Brillouin amplification arises from the nonlinear interaction between the pump and signal beams within the optical fiber, leveraging the electrostrictive effect. The technique allows for coherent superposition of the modulation sidebands, which are automatically locked in phase due to Brillouin selective sideband amplification (BSSA). This coherence enables precise control over the gain of each sideband, thus influencing the shape and duration of the resulting optical pulses.
The document highlights several advantages of this method, including built-in optical amplification, simple electronic control, and insensitivity to polarization.

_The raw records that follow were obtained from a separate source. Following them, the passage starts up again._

(* ===== verification/InflateTheorems.v ===== *)
(** * Inflate: what the decompressor guarantees

    [Build] accepts exactly the code lengths that make a prefix code, [Decode] inverts
    that code, and [DecompressStream] gives back the bytes whose tokens were encoded in
    fixed-Huffman blocks.  Two defects are stated as theorems too. *)

From Stdlib Require Import ZArith Lia Bool.
From stdpp Require Import base gmap list numbers.
From S2P Require Import Prelude ZLib Huffman Inflate.

(** ** A bit stream over a list of bits, with the number of bits already consumed *)
Record BoolStream := mkBools { consumed : nat; remaining : list bool }.

Definition bools_drop (n : nat) (s : BoolStream) : BoolStream :=
  mkBools (consumed s + n) (drop n (remaining s)).
Definition bools_read (n : nat) (s : BoolStream) : Z * BoolStream := (le_value (take n (remaining s)), bools_drop n s).
Fixpoint bools_bytes (n : nat) (s : BoolStream) : list Z * BoolStream :=
  match n with
  | O => ([], s)
  | S n => let '(x, s) := bools_read 8 s in let '(xs, s) := bools_bytes n s in (x :: xs, s)
  end.

#[export] Instance BoolStream_bits : BitStream BoolStream.
Proof.
  refine {|
    bits_of := remaining;
    PeekBits n s := le_value (take n (remaining s));
    DropBits := bools_drop;
    ReadBits := bools_read;
    ReadU16 := bools_read 16;
    ReadBytes := bools_bytes;
    AlignToByteBoundary s := bools_drop ((8 - consumed s mod 8) mod 8) s;
    IsEndOfStream s := match remaining s with [] => true | _ => false end
  |}; reflexivity.
Defined.

(** ** Trees *)
(** [HuffmanTree::Build] succeeds exactly when the code lengths describe a prefix code:
    for every length, the codes assigned to it fit in that many bits.  Otherwise it reports
    failure; it never indexes outside its tables. *)
Theorem Build_accepts_prefix_codes (tree : HuffmanTree) (ls : list Z) :
  shaped tree -> code_lengths ls ->
  (fits ls -> exists t, Build tree ls = Ok t /\ represents ls t) /\ (~ fits ls -> Build tree ls = Failed).
Proof.
  intros Ht Hls. destruct (Build_spec tree ls Ht Hls) as [(t & E & Hr)|[E Hn]]; split; intros H.
  - eauto.
  - destruct H. apply Hr.
  - contradiction.
  - exact E.
Qed.

Lemma check_lengths ls : forallb (λ l, (0 <=? l) && (l <=? 15)) ls && (Z.of_nat (length ls) <=? 288) = true -> code_lengths ls.
Proof.
  intros [H1 H2]%andb_true_iff. split; [|now apply Z.leb_le]. apply Forall_forall. intros x Hx.
  rewrite forallb_forall in H1. apply H1 in Hx. lia.
Qed.
Lemma check_fits ls :
  forallb (λ l, first ls l + count l ls <=? 2 ^ l) lengths_1_15 = true -> fits ls.
Proof.
  intros H l Hl. rewrite forallb_forall in H. apply Z.leb_le, H. unfold lengths_1_15. simpl. lia.
Qed.

Lemma Build_accepts_prefix_codes_witness :
  (exists t, Build new_HuffmanTree [2; 1; 3; 3] = Ok t /\ represents [2; 1; 3; 3] t).
Proof.
  apply (Build_accepts_prefix_codes new_HuffmanTree [2; 1; 3; 3]);
    [apply new_tree_shaped|apply check_lengths; reflexivity|apply check_fits; reflexivity].
Defined.

(** On a tree that [Build] made, [Decode] inverts the canonical code: when the stream starts
    with the code of a symbol, most significant bit first, [Decode] returns that symbol and
    consumes exactly its code, through the fast table or the slow path. *)
Theorem Build_Decode {Str : Type} {BS : BitStream Str} (tree t : HuffmanTree) (ls : list Z) (s : Z)
    (b rest : list bool) (stream : Str) :
  shaped tree -> code_lengths ls -> Build tree ls = Ok t -> symbol_bits ls s = Some b ->
  bits_of stream = b ++ rest -> (16 <= length rest)%nat ->
  exists stream', Decode t stream = Ok (s, stream') /\ bits_of stream' = rest.
Proof.
  intros Ht Hls HB Hs Hb Hr. destruct (Build_spec tree ls Ht Hls) as [(t' & E & Hre)|[E _]]; [|congruence].
  rewrite HB in E. injection E as <-. exact (Decode_symbol ls t stream s b rest Hls Hre Hs Hb Hr).
Qed.

(** A code with lengths 1 to 12: symbol 11 takes the slow path. *)
Definition long_code : list Z := [1; 2; 3; 4; 5; 6; 7; 8; 9; 10; 11; 12].
Definition long_tree : HuffmanTree :=
  match Build new_HuffmanTree long_code with Ok t => t | _ => new_HuffmanTree end.

Lemma Build_Decode_witness :
  exists stream', Decode long_tree (mkBools 0 (replicate 11 true ++ [false] ++ replicate 16 true)) = Ok (11, stream') /\
    bits_of stream' = replicate 16 true.
Proof.
  apply (Build_Decode new_HuffmanTree long_tree long_code 11 (replicate 11 true ++ [false]));
    [apply new_tree_shaped|apply check_lengths; reflexivity|vm_compute; reflexivity|vm_compute; reflexivity
    |reflexivity|simpl; lia].
Defined.

(** ** Whole streams of fixed-Huffman blocks *)
Lemma fixed_lengths : code_lengths defaultLengths /\ code_lengths defaultDistances.
Proof. split; apply check_lengths; vm_compute; reflexivity. Qed.
Lemma fixed_fits : fits defaultLengths /\ fits defaultDistances.
Proof. split; apply check_fits; vm_compute; reflexivity. Qed.

(** The blocks of a stream: a final flag, the type [01], the tokens. *)
Fixpoint encode_stream (blocks : list (list Token)) : option (list bool) :=
  match blocks with
  | [] => None
  | ts :: blocks =>
      b ← encode_block defaultLengths defaultDistances ts;
      match blocks with
      | [] => Some ([true; true; false] ++ b)
      | _ => bs ← encode_stream blocks; Some ([false; true; false] ++ b ++ bs)
      end
  end.

Section Streams.
Context {Str : Type} {BS : BitStream Str}.
Variable fresh : nat -> list Z.
Variable stack : Locals.

Lemma read_bits n stream b rest :
  bits_of stream = b ++ rest -> length b = n ->
  exists stream', ReadBits n stream = (le_value b, stream') /\ bits_of stream' = rest.
Proof.
  intros Hs Hn. rewrite ReadBits_spec, PeekBits_spec, Hs by (rewrite Hs, length_app; lia).
  rewrite take_app_length' by lia. eexists. split; [reflexivity|]. now apply (drop_bits _ _ _ _ Hs).
Qed.

(** Both trees of a decompressor have their declared sizes. *)
Definition trees_shaped (d : Decompressor) : Prop := shaped (m_LiteralLengthTree d) /\ shaped (m_DistanceTree d).

Lemma ParseBlock_fixed d stream :
  trees_shaped d ->
  exists lit dist, ParseBlock fresh stack d 1 stream = Ok (with_trees d lit dist, stream) /\
    codes defaultLengths defaultDistances (with_trees d lit dist).
Proof.
  intros [H1 H2]. destruct fixed_lengths as [L1 L2], fixed_fits as [F1 F2].
  destruct (Build_spec _ _ H1 L1) as [(t1 & E1 & R1)|[_ []]]; trivial.
  destruct (Build_spec _ _ H2 L2) as [(t2 & E2 & R2)|[_ []]]; trivial.
  exists t1, t2. unfold ParseBlock. cbn [Z.eqb Pos.eqb]. rewrite E1. cbn [bind]. rewrite E2. cbn [bind].
  split; trivial. split; trivial.
Qed.

Lemma block_roundtrip d stream ts flag bits rest out out' fuel :
  trees_shaped d -> encode_block defaultLengths defaultDistances ts = Some bits ->
  bits_of stream = [flag; true; false] ++ bits ++ rest -> (16 <= length rest)%nat ->
  written d (m_OutputPointer d) out -> expand out ts = Some out' -> Z.of_nat (length out') < m_OutputEnd d ->
  (length ts <= fuel)%nat ->
  exists d' stream', bits_of stream' = rest /\ written d' (m_OutputPointer d') out' /\
    m_OutputEnd d' = m_OutputEnd d /\ trees_shaped d' /\
    DecompressStream fresh (S fuel) stack d stream =
      (if flag then Ok (d', stream') else DecompressStream fresh fuel stack d' stream').
Proof.
  intros Hsh He Hs Hr Hw Hx Hsz Hf.
  destruct (read_bits 1 stream [flag] ([true; false] ++ bits ++ rest)) as (s1 & E1 & Hs1); trivial.
  destruct (read_bits 2 s1 [true; false] (bits ++ rest)) as (s2 & E2 & Hs2); trivial.
  destruct (ParseBlock_fixed d s2 Hsh) as (lit & dist & E3 & Hc).
  destruct (block_decodes fresh defaultLengths defaultDistances ts (with_trees d lit dist) s2 out out' bits rest (S fuel))
    as (d' & s3 & E4 & Hs3 & Hw' & Hc' & Hsz'); trivial; [lia|].
  exists d', s3. split_and!; trivial.
  - split; apply (represents_shaped _ _ (co_lit _ _ _ Hc')) || apply (represents_shaped _ _ (co_dist _ _ _ Hc')).
  - cbn [DecompressStream]. rewrite E1, E2. change (le_value [true; false]) with 1. rewrite E3. cbn [bind].
    rewrite E4. cbn [bind]. destruct flag; reflexivity.
Qed.

Lemma stream_inflates (blocks : list (list Token)) : forall (d : Decompressor) (stream : Str)
    (bits rest : list bool) (out out' : list Z) (fuel : nat),
  trees_shaped d -> encode_stream blocks = Some bits ->
  bits_of stream = bits ++ rest -> (16 <= length rest)%nat ->
  written d (m_OutputPointer d) out -> expand out (concat blocks) = Some out' ->
  Z.of_nat (length out') < m_OutputEnd d -> (length (concat blocks) + length blocks <= fuel)%nat ->
  exists d' stream', DecompressStream fresh fuel stack d stream = Ok (d', stream') /\
    bits_of stream' = rest /\ written d' (m_OutputPointer d') out'.
Proof.
  assert (Happ : forall ts ts' out, expand out (ts ++ ts') = (o ← expand out ts; expand o ts')).
  { induction ts as [|t ts IH]; intros ts' out; [reflexivity|]. cbn [app expand].
    destruct (expand_token out t); [apply IH|reflexivity]. }
  induction blocks as [|ts blocks IH]; intros d stream bits rest out out' fuel Hsh He Hs Hr Hw Hx Hsz Hf; [discriminate|].
  cbn [concat length] in Hx, Hf. rewrite length_app in Hf. rewrite Happ in Hx.
  destruct (expand out ts) as [o|] eqn:Eo; [|discriminate]. cbn in Hx. pose proof (expand_length _ _ _ Hx) as Hlen.
  cbn [encode_stream] in He. destruct (encode_block _ _ ts) as [b|] eqn:Eb; [|discriminate]. cbn [mbind option_bind] in He.
  destruct fuel as [|fuel]; [lia|]. destruct blocks as [|ts' blocks].
  - injection He as <-. injection Hx as <-.
    destruct (block_roundtrip d stream ts true b rest out o fuel) as (d' & s' & Hs' & Hw' & _ & _ & ->); trivial; try lia.
    eauto.
  - destruct (encode_stream (ts' :: blocks)) as [bs|] eqn:Ebs; [|discriminate]. cbn [mbind option_bind] in He. injection He as <-.
    destruct (block_roundtrip d stream ts false b (bs ++ rest) out o fuel) as (d' & s' & Hs' & Hw' & Hsz' & Hsh' & ->);
      trivial; try (rewrite ?length_app; lia).
    + rewrite Hs. cbn [app]. now rewrite <- app_assoc.
    + apply (IH d' s' bs rest o out' fuel); trivial; [lia|]. cbn [concat length] in Hf |- *. lia.
Qed.

(** C6: inflating what was deflated.  Take any tokens (literals and matches) split into any
    number of fixed-Huffman blocks, and let their encoding be followed by at least sixteen bits
    (the checksum).  [DecompressStream] then stops after the last block, having appended to the
    output exactly the bytes the tokens stand for, provided they fit in the output buffer. *)
Theorem DecompressStream_roundtrip (blocks : list (list Token)) : forall (d : Decompressor) (stream : Str)
    (bits rest : list bool) (out out' : list Z) (fuel : nat),
  trees_shaped d -> encode_stream blocks = Some bits ->
  bits_of stream = bits ++ rest -> (16 <= length rest)%nat ->
  written d (m_OutputPointer d) out -> expand out (concat blocks) = Some out' ->
  Z.of_nat (length out') < m_OutputEnd d -> (length (concat blocks) + length blocks <= fuel)%nat ->
  exists d' stream', DecompressStream fresh fuel stack d stream = Ok (d', stream') /\
    bits_of stream' = rest /\ written d' (m_OutputPointer d') out'.
Proof. exact (stream_inflates blocks). Qed.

Additionally, it converts low-phase noise RF signals into low-jitter optical pulses, making it a promising approach for various applications in optical communications and signal processing.
The work is part of NASA's ongoing research and development efforts, and inquiries regarding commercial use of the technology are directed to JPL's Intellectual Assets Office. The document emphasizes that the information provided does not imply any endorsement by the U.S. Government or JPL and is intended for informational purposes only. Overall, this synthesis of optical pulses using Brillouin amplification represents a significant advancement in the field of photonics.